**Assignment:** Locate the line bearing "then i64 (0" in the material below, then reproduce it and each following line up to and including the line bearing "Definition group_add (max_exp".

**Listed records:**
(* ===== verification/MmaCore.v ===== *)
(** * MMA emulation: the accumulators

    Models src/csrc/quantization/mma_emu/core/: splitting a binary32 number into
    an operand (fp32_utils.cuh), converting the fixed-point sum back to binary32
    with truncation, the two-pass accumulation of FDA and CoFDA, the decoupled
    variant (accumulator.cuh), and the sum of a GDFS group (gdfs_group.cuh).

    A [float] is the number of its 32 bits.  A template parameter is an argument.
    Integers of a fixed width are [Z] with the wrap-around of the type written out
    ([u32], [u64], [i64]); exponents are [int]s of at most a few hundred and are
    left unwrapped.  The field [is_subnormal] of a product, which nothing reads,
    is left out. *)
From S2P Require Import Prelude.

(** [__clzll]. *)
Definition clzll (x : Z) : Z := if x =? 0 then 64 else 63 - Z.log2 x.

(** ** Binary32 *)

Definition SIGN_MASK : Z := 0x80000000.
Definition ABS_MASK : Z := 0x7FFFFFFF.
Definition MANTISSA_MASK : Z := 0x007FFFFF.
Definition IMPLICIT_BIT : Z := 0x00800000.
Definition POS_INF_BITS : Z := 0x7F800000.
Definition NEG_INF_BITS : Z := 0xFF800000.
Definition QNAN_BITS : Z := 0x7FFFFFFF.
Definition MANTISSA_BITS : Z := 23.
Definition EXPONENT_BIAS : Z := 127.
Definition MIN_NORMAL_EXP : Z := -126.
Definition MAX_BIASED_EXP : Z := 255.

(** [val == 0.0f] holds for both zeros. *)
Definition float_is_zero (val : Z) : bool := Z.land val ABS_MASK =? 0.

(** ** Operands *)

Record Operand := mkOperand {
  op_sign : Z;
  op_exponent : Z;
  op_significand : Z;
  op_is_zero : bool;
  op_is_nan : bool;
  op_is_inf : bool;
}.

Record Product := mkProduct {
  pr_sign : Z;
  pr_exponent : Z;
  pr_significand : Z;
  pr_is_zero : bool;
  pr_is_nan : bool;
  pr_is_inf : bool;
}.

(** [fp32_to_operand<F>].  The fields that the source leaves unset, for a
    significand that is zero although the value is not, are 0 here; that branch
    is never taken. *)
Definition fp32_to_operand (F val : Z) : Operand :=
  if float_is_zero val then mkOperand 1 0 0 true false false
  else
    let sign := if negb (Z.land val SIGN_MASK =? 0) then -1 else 1 in
    let abs_bits := Z.land val ABS_MASK in
    let biased_exp := Z.land (Z.shiftr abs_bits MANTISSA_BITS) 0xFF in
    let mantissa := Z.land abs_bits MANTISSA_MASK in
    if biased_exp =? MAX_BIASED_EXP then
      mkOperand sign 0 0 false (negb (mantissa =? 0)) (mantissa =? 0)
    else
      let subnormal := biased_exp =? 0 in
      if subnormal && (mantissa =? 0) then mkOperand sign 0 0 true false false
      else
        let exponent := if subnormal then MIN_NORMAL_EXP else biased_exp - EXPONENT_BIAS in
        let fp32_sig := if subnormal then mantissa else Z.lor IMPLICIT_BIT mantissa in
        let shift_amount := MANTISSA_BITS - F in
        let significand := if 0 <=? shift_amount then i64 (Z.shiftr fp32_sig shift_amount)
                           else i64 (u64 (Z.shiftl fp32_sig (- shift_amount))) in
        mkOperand sign exponent significand false false false.

(** ** Fixed point to binary32 *)

(** [FINAL_TRUNC_MASK]. *)
Definition final_trunc_mask (F : Z) : Z :=
  let effective_trunc_point := if F <? MANTISSA_BITS then F else MANTISSA_BITS in
  let final_trunc_bits := MANTISSA_BITS - effective_trunc_point in
  Z.land MANTISSA_MASK (u32 (Z.lnot (u32 (Z.shiftl 1 final_trunc_bits) - 1))).

Definition fixed_to_fp32 (F mantissa_sum max_exp : Z) : Z :=
  if mantissa_sum =? 0 then 0
  else
    let result_sign := if mantissa_sum <? 0 then SIGN_MASK else 0 in
    let abs_mantissa := if mantissa_sum <? 0 then u64 (i64 (- mantissa_sum)) else u64 mantissa_sum in
    let leading_one_pos := 63 - clzll abs_mantissa in
    let final_exp := leading_one_pos + max_exp - F in
    let biased_exp := final_exp + EXPONENT_BIAS in
    if biased_exp <=? 0 then
      let shift := leading_one_pos - MANTISSA_BITS + (1 - biased_exp) in
      let subnormal_mantissa :=
        if 64 <=? shift then 0
        else if 0 <=? shift then u32 (Z.shiftr abs_mantissa shift)
        else u32 (u64 (Z.shiftl abs_mantissa (- shift))) in
      let subnormal_mantissa := Z.land subnormal_mantissa (final_trunc_mask F) in
      if subnormal_mantissa =? 0 then 0 else Z.lor result_sign subnormal_mantissa
    else if MAX_BIASED_EXP <=? biased_exp then Z.lor result_sign POS_INF_BITS
    else
      let normalized_mantissa :=
        if MANTISSA_BITS <=? leading_one_pos
        then u32 (Z.shiftr abs_mantissa (leading_one_pos - MANTISSA_BITS))
        else u32 (u64 (Z.shiftl abs_mantissa (MANTISSA_BITS - leading_one_pos))) in
      let normalized_mantissa := Z.land normalized_mantissa (final_trunc_mask F) in
      Z.lor (Z.lor result_sign (u32 (Z.shiftl biased_exp MANTISSA_BITS))) normalized_mantissa.

(** ** The two-pass accumulation *)

(** The variables of the first pass. *)
Record Scan := mkScan {
  any_nan : bool;
  any_inf : bool;
  pos_inf_count : Z;
  neg_inf_count : Z;
  sc_max_exp : Z;
  non_zero_count : Z;
  any_zero : bool;
}.

Definition scan_start (c : Operand) : Scan :=
  let finite := negb (op_is_zero c) && negb (op_is_nan c) && negb (op_is_inf c) in
  mkScan false (op_is_inf c)
    (if op_is_inf c && (0 <? op_sign c) then 1 else 0)
    (if op_is_inf c && negb (0 <? op_sign c) then 1 else 0)
    (if finite then op_exponent c else -9999)
    (if finite then 1 else 0)
    (op_is_zero c).

Definition scan_operand (s : Scan) (o : Operand) : Scan :=
  let finite := negb (op_is_zero o) && negb (op_is_nan o) && negb (op_is_inf o) in
  mkScan (any_nan s || op_is_nan o) (any_inf s || op_is_inf o)
    (pos_inf_count s + if op_is_inf o && (0 <? op_sign o) then 1 else 0)
    (neg_inf_count s + if op_is_inf o && negb (0 <? op_sign o) then 1 else 0)
    (if finite then Z.max (sc_max_exp s) (op_exponent o) else sc_max_exp s)
    (non_zero_count s + if finite then 1 else 0)
    (any_zero s || op_is_zero o).

(** A term of the second pass, aligned to the largest exponent. *)
Definition aligned (max_exp exponent significand : Z) : Z :=
  let exp_diff := max_exp - exponent in
  if 64 <=? exp_diff then 0 else Z.shiftr significand exp_diff.
Definition add_aligned (max_exp : Z) (sum : Z) (o : Operand) : Z :=
  if op_is_zero o || op_is_nan o || op_is_inf o then sum
  else i64 (sum + i64 (op_sign o * aligned max_exp (op_exponent o) (op_significand o))).

(** What the first pass decides: a special result, or the largest exponent. *)
Definition scan_result (E_ZERO : Z) (s : Scan) : Z + Z :=
  if any_nan s then inl QNAN_BITS
  else if any_inf s then
    inl (if (0 <? pos_inf_count s) && (0 <? neg_inf_count s) then QNAN_BITS
         else if 0 <? pos_inf_count s then POS_INF_BITS else NEG_INF_BITS)
  else if non_zero_count s =? 0 then inl 0
  else inr (if any_zero s then Z.max (sc_max_exp s) E_ZERO else sc_max_exp s).

(** [chunked_accumulate<F, N, E_ZERO>]. *)
Definition chunked_accumulate (F E_ZERO : Z) (operands : list Operand) (c : Z) : Z :=
  let c_operand := fp32_to_operand F c in
  if op_is_nan c_operand then QNAN_BITS
  else
    match scan_result E_ZERO (foldl scan_operand (scan_start c_operand) operands) with
    | inl special => special
    | inr max_exp =>
        let start := if negb (op_is_zero c_operand) && negb (op_is_inf c_operand)
                     then i64 (0 + i64 (op_sign c_operand * aligned max_exp (op_exponent c_operand) (op_significand c_operand)))
                     else 0 in
        fixed_to_fp32 F (foldl (add_aligned max_exp) start operands) max_exp
    end.

Definition operand_of_product (p : Product) : Operand :=
  mkOperand (pr_sign p) (pr_exponent p) (i64 (pr_significand p)) (pr_is_zero p) (pr_is_nan p) (pr_is_inf p).

(** [fda_accumulate_chunk<F, CHUNK_SIZE, E_ZERO>]. *)
Definition fda_accumulate_chunk (F E_ZERO : Z) (products : list Product) (c : Z) : Z :=
  chunked_accumulate F E_ZERO (operand_of_product <$> products) c.

(** [cofda_decoupled_accumulate_products<F, F2, CHUNK_SIZE>]. *)
Definition cofda_decoupled_accumulate_products (F F2 : Z) (products : list Product) (c : Z) : Z :=
  let partial_sum := chunked_accumulate F (-133) (operand_of_product <$> products) 0 in
  chunked_accumulate F2 (-133) [fp32_to_operand F2 partial_sum] c.

(** [gdfs_accumulate_tile<F, NUM_GROUPS>]. *)
Definition gdfs_accumulate_tile (F : Z) (groups : list Operand) (c : Z) : Z :=
  chunked_accumulate F (-139) groups c.

Definition make_zero_operand : Operand := mkOperand 1 0 0 true false false.

(** ** The sum of a group *)

Record GroupResult := mkGroupResult {
  mantissa_sum : Z;
  gr_max_exp : Z;
  all_zero : bool;
}.

(** The first and the second pass over the products, one product. *)
Definition group_scan (s : bool * Z) (p : Product) : bool * Z :=
  if pr_is_zero p then s else (false, if s.2 <? pr_exponent p then pr_exponent p else s.2).
Definition group_add (max_exp sum : Z) (p : Product) : Z :=
  if pr_is_zero p then sum
  else i64 (sum + i64 (pr_sign p * aligned max_exp (pr_exponent p) (i64 (pr_significand p)))).

(** [group_accumulate<G, N>]. *)
Definition group_accumulate (products : list Product) : GroupResult :=
  let '(zero, max_exp) := foldl group_scan (true, -9999) products in
  if zero then mkGroupResult 0 0 true
  else mkGroupResult (foldl (group_add max_exp) 0 products) max_exp false.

**Result of the exercise:**
                     then i64 (0 + i64 (op_sign c_operand * aligned max_exp (op_exponent c_operand) (op_significand c_operand)))
                     else 0 in
        fixed_to_fp32 F (foldl (add_aligned max_exp) start operands) max_exp
    end.

Definition operand_of_product (p : Product) : Operand :=
  mkOperand (pr_sign p) (pr_exponent p) (i64 (pr_significand p)) (pr_is_zero p) (pr_is_nan p) (pr_is_inf p).

(** [fda_accumulate_chunk<F, CHUNK_SIZE, E_ZERO>]. *)
Definition fda_accumulate_chunk (F E_ZERO : Z) (products : list Product) (c : Z) : Z :=
  chunked_accumulate F E_ZERO (operand_of_product <$> products) c.

(** [cofda_decoupled_accumulate_products<F, F2, CHUNK_SIZE>]. *)
Definition cofda_decoupled_accumulate_products (F F2 : Z) (products : list Product) (c : Z) : Z :=
  let partial_sum := chunked_accumulate F (-133) (operand_of_product <$> products) 0 in
  chunked_accumulate F2 (-133) [fp32_to_operand F2 partial_sum] c.

(** [gdfs_accumulate_tile<F, NUM_GROUPS>]. *)
Definition gdfs_accumulate_tile (F : Z) (groups : list Operand) (c : Z) : Z :=
  chunked_accumulate F (-139) groups c.

Definition make_zero_operand : Operand := mkOperand 1 0 0 true false false.

(** ** The sum of a group *)

Record GroupResult := mkGroupResult {
  mantissa_sum : Z;
  gr_max_exp : Z;
  all_zero : bool;
}.

(** The first and the second pass over the products, one product. *)
Definition group_scan (s : bool * Z) (p : Product) : bool * Z :=
  if pr_is_zero p then s else (false, if s.2 <? pr_exponent p then pr_exponent p else s.2).
Definition group_add (max_exp sum : Z) (p : Product) : Z :=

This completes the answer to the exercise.